(* ===== verification/EventIDs.v ===== *)
(** * internal/betting/events.go: the identifiers the store draws

    [betting.NewEventID] sets the version and variant bits of sixteen random
    bytes and formats them; what it returns is a UUID the envelope of
    internal/events accepts. *)
From S2P Require Import Prelude GoStrings GoTime Ledger Events Betting Placement Settlement Float64 Parlay Dispatcher OutboxPG SQL BettingDB.

(** A property of every integer below a bound, by evaluation. *)
Lemma below_ind (P : Z -> bool) (m : nat) n :
  forallb P (Z.of_nat <$> seq 0 m) = true -> 0 <= n < Z.of_nat m -> P n = true.
Proof.
  intros H Hn. rewrite forallb_forall in H. apply H, list_elem_of_In, list_elem_of_fmap. exists (Z.to_nat n).
  split; [lia|]. apply elem_of_seq. lia.
Qed.

(** The two characters of a byte. *)
Lemma hex_byte_hex b : 0 <= b < 256 -> exists x y, hex_byte b = [x; y] /\ is_hex x = true /\ is_hex y = true.
Proof.
  intros Hb. exists (hex_digit (b / 16)), (hex_digit (b mod 16)). split; [done|]. apply andb_true_iff.
  apply (below_ind (fun b => is_hex (hex_digit (b / 16)) && is_hex (hex_digit (b mod 16))) 256); [by vm_compute|lia].
Qed.
Lemma version_byte b : 0 <= b < 256 ->
  exists y, hex_byte (Z.lor (Z.land b 15) 64) = ["4"%char; y] /\ is_hex y = true.
Proof.
  intros Hb. exists (hex_digit (Z.lor (Z.land b 15) 64 mod 16)).
  pose proof (below_ind (fun b => bool_decide (hex_digit (Z.lor (Z.land b 15) 64 / 16) = "4"%char)
    && is_hex (hex_digit (Z.lor (Z.land b 15) 64 mod 16))) 256 b ltac:(by vm_compute) ltac:(lia)) as H.
  cbv beta in H. bool_prop. unfold hex_byte. split; [congruence|done].
Qed.
Lemma variant_byte b : 0 <= b < 256 ->
  exists x y, hex_byte (Z.lor (Z.land b 63) 128) = [x; y] /\ x ∈ ["8"; "9"; "a"; "b"]%char /\ is_hex x = true /\ is_hex y = true.
Proof.
  intros Hb. exists (hex_digit (Z.lor (Z.land b 63) 128 / 16)), (hex_digit (Z.lor (Z.land b 63) 128 mod 16)).
  pose proof (below_ind (fun b => bool_decide (hex_digit (Z.lor (Z.land b 63) 128 / 16) ∈ ["8"; "9"; "a"; "b"]%char)
    && (is_hex (hex_digit (Z.lor (Z.land b 63) 128 / 16)) && is_hex (hex_digit (Z.lor (Z.land b 63) 128 mod 16)))) 256 b
    ltac:(by vm_compute) ltac:(lia)) as H.
  cbv beta in H. bool_prop. done.
Qed.

(** A version 4, variant 1 UUID in its 8-4-4-4-12 text form. *)
Definition uuid_v4 (s : string) : bool :=
  isUUID s && byte_at_is 14 "4" s && match byte_at 19 s with Some a => bool_decide (a ∈ ["8"; "9"; "a"; "b"]%char) | None => false end.

Lemma event_id_layout b0 b1 b2 b3 b4 b5 b6 b7 b8 b9 b10 b11 b12 b13 b14 b15 :
  event_id [b0; b1; b2; b3; b4; b5; b6; b7; b8; b9; b10; b11; b12; b13; b14; b15]
  = of_bytes (hex_byte b0 ++ hex_byte b1 ++ hex_byte b2 ++ hex_byte b3 ++ "-"%char :: hex_byte b4 ++ hex_byte b5
      ++ "-"%char :: hex_byte (Z.lor (Z.land b6 15) 64) ++ hex_byte b7
      ++ "-"%char :: hex_byte (Z.lor (Z.land b8 63) 128) ++ hex_byte b9
      ++ "-"%char :: hex_byte b10 ++ hex_byte b11 ++ hex_byte b12 ++ hex_byte b13 ++ hex_byte b14 ++ hex_byte b15).
Proof. reflexivity. Qed.

Lemma is_hex_dash a : is_hex a = true -> byte_is 45 a = false.
Proof.
  intros H. destruct (byte_is 45 a) eqn:E; [|done]. unfold byte_is in E. unfold is_hex, is_digit, between in H. bool_prop.
  exfalso. lia.
Qed.

Lemma filter_hex a l :
  is_hex a = true -> List.filter (fun a => negb (byte_is 45 a)) (a :: l) = a :: List.filter (fun a => negb (byte_is 45 a)) l.
Proof. intros H. cbn [List.filter]. by rewrite is_hex_dash. Qed.
Lemma filter_dash l :
  List.filter (fun a => negb (byte_is 45 a)) ("-"%char :: l) = List.filter (fun a => negb (byte_is 45 a)) l.
Proof. done. Qed.

Lemma hex_decodes_dashed l :
  hex_decodes (remove_dashes (of_bytes l))
  = Z.even (Z.of_nat (length (List.filter (fun a => negb (byte_is 45 a)) l)))
    && forallb is_hex (List.filter (fun a => negb (byte_is 45 a)) l).
Proof.
  unfold hex_decodes, remove_dashes, all_bytes. rewrite !bytes_of_bytes. do 2 f_equal. unfold len.
  f_equal. generalize (List.filter (fun a => negb (byte_is 45 a)) l). intros k. induction k as [|a k IH]; [done|]. cbn. by f_equal.
Qed.

Lemma event_id_v4 buf :
  length buf = 16%nat -> Forall (fun b => 0 <= b < 256) buf ->
  uuid_v4 (event_id buf) = true /\ validUUID (event_id buf) = true.
Proof.
  intros Hl Hf. do 16 (destruct buf as [|? buf]; [done|]). destruct buf; [|done].
  repeat match goal with H : Forall _ (_ :: _) |- _ => apply Forall_cons in H as [? H] end.
  rewrite event_id_layout.
  destruct (version_byte z5) as (y5 & -> & Hy5); [done|]. destruct (variant_byte z7) as (x7 & y7 & -> & Hx7 & Hx7' & Hy7); [done|].
  repeat match goal with Hz : 0 <= ?z < 256 |- context [hex_byte ?z] =>
    let x := fresh "x" in let y := fresh "y" in let Hx := fresh "Hx" in let Hy := fresh "Hy" in
    destruct (hex_byte_hex z Hz) as (x & y & -> & Hx & Hy); clear Hz end.
  clear Hf Hl. cbn [app]. split.
  - unfold uuid_v4. apply andb_true_iff. split; [apply andb_true_iff; split; [|done]|by apply bool_decide_eq_true].
    unfold isUUID. rewrite bytes_of_bytes. apply andb_true_iff. split; [done|].
    cbn. repeat (apply andb_true_iff; split; [first [assumption|reflexivity]|]). done.
  - unfold validUUID. rewrite hex_decodes_dashed. apply andb_true_iff. split; [done|].
    repeat first [rewrite filter_hex by assumption | rewrite filter_dash | rewrite (filter_hex "4") by done].
    change (List.filter _ []) with (@nil ascii).
    apply andb_true_iff. split; [done|]. cbn [forallb].
    repeat (apply andb_true_iff; split; [first [assumption|reflexivity]|]). done.
Qed.

(** Event identifiers are UUIDs.  Whatever bytes the platform draws, the
    identifier [NewEventID] returns is a version 4, variant 1 UUID in its
    8-4-4-4-12 lower-case text form, which the event envelope's own validation
    accepts; drawing one leaves the database alone, and fails only when the
    platform has no bytes. *)
Theorem new_ids_are_version_4 `{E : environment, !environment_ok E} s :
  (NewEventID s).1 = mkSession (db s) (S (tick s))
  /\ match (NewEventID s).2 with
     | Ok i => uuid_v4 i = true /\ validUUID i = true
     | Err _ => random_bytes (tick s) = None
     end.
Proof.
  unfold NewEventID, new_uuid. cbv zeta. destruct (random_bytes (tick s)) as [buf|] eqn:Eb; [|by rewrite ?Eb].
  cbn [fst snd]. split; [done|]. apply event_id_v4; by eapply random_full.
Qed.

> [Task directions]
Going back over the entries above, copy word for word every line from the one that has "destruct (version_byte z5)" on through the one that has "unfold isUUID. rewrite".

> [Exercise answer]
  destruct (version_byte z5) as (y5 & -> & Hy5); [done|]. destruct (variant_byte z7) as (x7 & y7 & -> & Hx7 & Hx7' & Hy7); [done|].
  repeat match goal with Hz : 0 <= ?z < 256 |- context [hex_byte ?z] =>
    let x := fresh "x" in let y := fresh "y" in let Hx := fresh "Hx" in let Hy := fresh "Hy" in
    destruct (hex_byte_hex z Hz) as (x & y & -> & Hx & Hy); clear Hz end.
  clear Hf Hl. cbn [app]. split.
  - unfold uuid_v4. apply andb_true_iff. split; [apply andb_true_iff; split; [|done]|by apply bool_decide_eq_true].
    unfold isUUID. rewrite bytes_of_bytes. apply andb_true_iff. split; [done|].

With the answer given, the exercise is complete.